Download or read book Call Me Woman written by Ellen Kuzwayo and published by Pan Macmillan South africa. This book was released on 2018-08-28 with total page 245 pages. Available in PDF, EPUB and Kindle. Book excerpt: Like millions of black South Africans made strangers in the land of their birth, Ellen Kuzwayo lost a great deal in her lifetime: the farm in the Orange Free State that had belonged to her family for nearly a hundred years; her hopes for a full and peaceful life for her children; and even her freedom, when, at the age of 63, she found herself detained under the so-called Terrorism Act for an offence never specified. But she never lost her courage. This remarkable autobiography refuses to focus only on the author, for it draws on the unrecorded history of a whole people. In telling her own personal and political story over 70 years. Ellen Kuzwayo speaks for, and with, the women among whom she worked and lived. Their courage and dignity remain a source of wonder and inspiration.

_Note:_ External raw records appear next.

Lemma skip_never_probes_witness :
  exists evs res,
    uploadWithCompression Scenario.settings (Scenario.env_verifying 0)
      Scenario.payload "shot.png"
      (Some {| onProgress := None; skipExistCheck := Some true |}) []
    = (res, ([] ++ evs)%list)
    /\ forall r, In (Request r) evs ->
                 method r = "PUT"
                 /\ url r = endpointOf Scenario.settings
                              (ossPathOf Scenario.settings Scenario.payload "shot.png").
Proof.
  apply (skip_never_probes Scenario.settings (Scenario.env_verifying 0)
           Scenario.payload "shot.png"
           (Some {| onProgress := None; skipExistCheck := Some true |}) []).
  reflexivity.
Defined.

(** X8. When compression is switched off, or the extension is not one
    of png, jpg, jpeg, gif, webp, bmp in any letter case, the compressor
    is never called and every PUT carries the raw content as its body. *)
Theorem uncompressed_upload_sends_raw (s : AliyunOssSettings) (env : environment)
        (content : list byte) (name : string) (options : option UploadOptions) (tr : trace) :
  enableCompression s = false \/ imageExtTest (fileExtOf name) = false ->
  exists evs res,
    uploadWithCompression s env content name options tr = (res, (tr ++ evs)%list)
    /\ (forall f o, ~ In (Compress f o) evs)
    /\ (forall r, In (Request r) evs -> method r = "PUT" -> body r = Some content).
Proof.
  intros Hoff.
  assert (G : enableCompression s && imageExtTest (fileExtOf name) = false)
    by (destruct Hoff as [-> | ->]; [reflexivity | apply andb_false_r]).
  assert (Hgo : forall tr1, exists evs res,
             transformAndPut s env content name options (fileExtOf name)
               (ossPathOf s content name) tr1 = (res, (tr1 ++ evs)%list)
             /\ (forall f o, ~ In (Compress f o) evs)
             /\ (forall r, In (Request r) evs -> body r = Some content)).
  { intros tr1.
    destruct (transformAndPut_requests s env content name options tr1)
      as (evs & res & payload & tr_sign & E & R & C & Praw & _).
    exists evs, res. split; [exact E|]. split.
    - intros f o Hc. destruct (C f o Hc) as (Hg & _). rewrite G in Hg. discriminate Hg.
    - intros r Hr. destruct (R r Hr) as (date & ->). rewrite (Praw G). reflexivity. }
  rewrite uploadWithCompression_run. cbv zeta.
  destruct (skipExistCheckOf options).
  - destruct (Hgo tr) as (evs & res & E & C & B). exists evs, res. auto.
  - destruct (Js.truthy (accessKeySecret s)).
    2: { exists [], (Rejected zeroLengthKeyError).
         split; [now rewrite app_nil_r|]. split; [intros f o [] | intros r []]. }
    set (probe := probeRequest _ _ _).
    assert (Hstop : forall o : outcome string, exists evs res,
               (o, (tr ++ [Request probe])%list) = (res, (tr ++ evs)%list)
               /\ (forall f o, ~ In (Compress f o) evs)
               /\ (forall r, In (Request r) evs -> method r = "PUT" -> body r = Some content)).
    { intros o. exists [Request probe], o. split; [reflexivity|]. split.
      - intros f c [H|[]]. discriminate H.
      - intros r [H|[]] Hput. inversion H. subst r. discriminate Hput. }
    assert (Hfall : exists evs res,
               transformAndPut s env content name options (fileExtOf name)
                 (ossPathOf s content name) (tr ++ [Request probe])%list
               = (res, (tr ++ evs)%list)
               /\ (forall f o, ~ In (Compress f o) evs)
               /\ (forall r, In (Request r) evs -> method r = "PUT" -> body r = Some content)).
    { destruct (Hgo (tr ++ [Request probe])%list) as (evs & res & E & C & B).
      exists (Request probe :: evs), res. rewrite E, <- app_assoc.
      split; [reflexivity|]. split.
      - intros f c [H|H]; [discriminate H | exact (C f c H)].
      - intros r [H|H] Hput; [inversion H; subst r; discriminate Hput | exact (B r H)]. }
    destruct (remote env tr probe) as [response|error].
    + destruct (status response =? 200); [apply Hstop | exact Hfall].
    + destruct (instanceofError error && Js.includes "404" (message_of error));
        [exact Hfall | apply Hstop].
Qed.
(** The two loops that copy the response headers. *)
Definition copyHeaders (h : list (string * list string)) : list Event :=
  '(k, values) ← h; EvHeaderAdd k <$> values.

(** [w.WriteHeader(resp.StatusCode)] followed by [io.Copy(w, resp.Body)]:
    a status code that [WriteHeader] refuses makes it panic, and the body
    is never copied. *)
Definition relay (resp : Response) : list Event :=
  if validStatus (StatusCode resp)
  then [EvWriteHeader (StatusCode resp); EvWrite (Body resp)]
  else [EvPanic].

(** [handleRequest]: [path] is [r.URL.Path], [httpGet] answers the outbound
    [http.Get]. *)
Definition handleRequest (httpGet : string → FetchResult) (path : string)
  : list Event :=
  let targetURL := TrimPrefix path "/" in
  match QueryUnescape targetURL with
  | None => [EvError "Invalid URL encoding" StatusBadRequest]
  | Some targetURL =>
      if negb (HasPrefix targetURL "http://")
         && negb (HasPrefix targetURL "https://")
      then [EvError "Invalid target URL" StatusBadRequest]
      else
        EvGet targetURL ::
        match httpGet targetURL with
        | FetchError => [EvError "Failed to reach target server" StatusBadGateway]
        | FetchOK resp => copyHeaders (Header resp) ++ relay resp
        end
  end.

End Embedded.

(** ** The handler that caches under the request's own URL *)

Module SelfURL.
Import Net.

(** [var cache = NewLRUCache(10)] *)
Definition cache : LRU.LRUCache := LRU.NewLRUCache 10.
(** * rename_images_to_timestamps: a shallow embedding and its properties

    The development follows [rename_images_to_timestamps.py] function by
    function.  Python strings are modelled as Rocq strings (sequences of
    8-bit characters, so file names are taken to be ASCII); Python's
    unbounded integers as [N]; dictionaries as [gmap string string]; the
    file system as a finite map from path strings to byte contents together
    with the set of path strings that name a directory (POSIX path
    conventions, no two path strings naming the same file, and no path that
    the script probes naming a directory); exceptions as an error outcome
    that keeps the state reached when the exception is raised. *)

From Stdlib Require Import String Ascii List NArith Lia DecimalString Bool.
From Stdlib Require Strings.Byte.
From stdpp Require Import base option gmap strings list fin_maps.

Local Open Scope string_scope.
Local Open Scope N_scope.

(** ** Python strings *)

Module PyStr.

(** [s.split(sep)] for a one-character separator. *)
Fixpoint split (sep : ascii) (s : string) : list string :=
  match s with
  | EmptyString => [EmptyString]
  | String c r =>
      if Ascii.eqb c sep then EmptyString :: split sep r
      else match split sep r with
           | seg :: segs => String c seg :: segs
           | [] => [String c EmptyString]
           end
  end.

(** [s.split(sep, 1)]: at most one cut, at the first separator. *)
Fixpoint split1 (sep : ascii) (s : string) : list string :=
  match s with
  | EmptyString => [EmptyString]
  | String c r =>
      if Ascii.eqb c sep then [EmptyString; r]
      else match split1 sep r with
           | seg :: segs => String c seg :: segs
           | [] => [String c EmptyString]
           end
  end.

(** [c.lower()] on one character: only A-Z change. *)
Definition lower_ascii (c : ascii) : ascii :=
  let n := N_of_ascii c in
  if (65 <=? n) && (n <=? 90) then ascii_of_N (n + 32) else c.

(** [s.lower()]. *)
Fixpoint lower (s : string) : string :=
  match s with
  | EmptyString => EmptyString
  | String c r => String (lower_ascii c) (lower r)
  end.

(** [str(i)] for a non-negative integer. *)
Definition str (i : N) : string := NilZero.string_of_uint (N.to_uint i).

(** [c in s] for a one-character [c]. *)
Fixpoint contains (c : ascii) (s : string) : bool :=
  match s with
  | EmptyString => false
  | String d r => Ascii.eqb d c || contains c r
  end.

(** [x in l] for a list of strings. *)
Definition mem (x : string) (l : list string) : bool :=
  existsb (String.eqb x) l.

(** [s != '/' * len(s)] is the negation of this. *)
Fixpoint all_char (c : ascii) (s : string) : bool :=
  match s with
  | EmptyString => true
  | String d r => Ascii.eqb d c && all_char c r
  end.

Download or read book Black Rice written by Judith A. Carney and published by Harvard University Press. This book was released on 2009-07-01 with total page 258 pages. Available in PDF, EPUB and Kindle. Book excerpt: Few Americans identify slavery with the cultivation of rice, yet rice was a major plantation crop during the first three centuries of settlement in the Americas. Rice accompanied African slaves across the Middle Passage throughout the New World to Brazil, the Caribbean, and the southern United States. By the middle of the eighteenth century, rice plantations in South Carolina and the black slaves who worked them had created one of the most profitable economies in the world. Black Rice tells the story of the true provenance of rice in the Americas. It establishes, through agricultural and historical evidence, the vital significance of rice in West African society for a millennium before Europeans arrived and the slave trade began. The standard belief that Europeans introduced rice to West Africa and then brought the knowledge of its cultivation to the Americas is a fundamental fallacy, one which succeeds in effacing the origins of the crop and the role of Africans and African-American slaves in transferring the seed, the cultivation skills, and the cultural practices necessary for establishing it in the New World. In this vivid interpretation of rice and slaves in the Atlantic world, Judith Carney reveals how racism has shaped our historical memory and neglected this critical African contribution to the making of the Americas.
Download or read book History of South Africa written by and published by . This book was released on 1981 with total page 43 pages. Available in PDF, EPUB and Kindle. Book excerpt:
Book Synopsis The Beginning of South African History by : George McCall Theal
Download or read book The Beginning of South African History written by George McCall Theal and published by London, Unwin. This book was released on 1902 with total page 554 pages. Available in PDF, EPUB and Kindle. Book excerpt:
Book Synopsis Heart of Whiteness by : June Goodwin
Download or read book Heart of Whiteness written by June Goodwin and published by Simon and Schuster. This book was released on 1995 with total page 424 pages. Available in PDF, EPUB and Kindle. Book excerpt: When South Africa's present transitional government comes to an end, apartheid will be dead. But just as the demise of slavery did not solve America's race problems, so the abolition of apartheid will only begin South Africa's healing process. Heart of Whiteness examines the cataclysmic changes taking place among Afrikaners--the "white tribe" of South Africa.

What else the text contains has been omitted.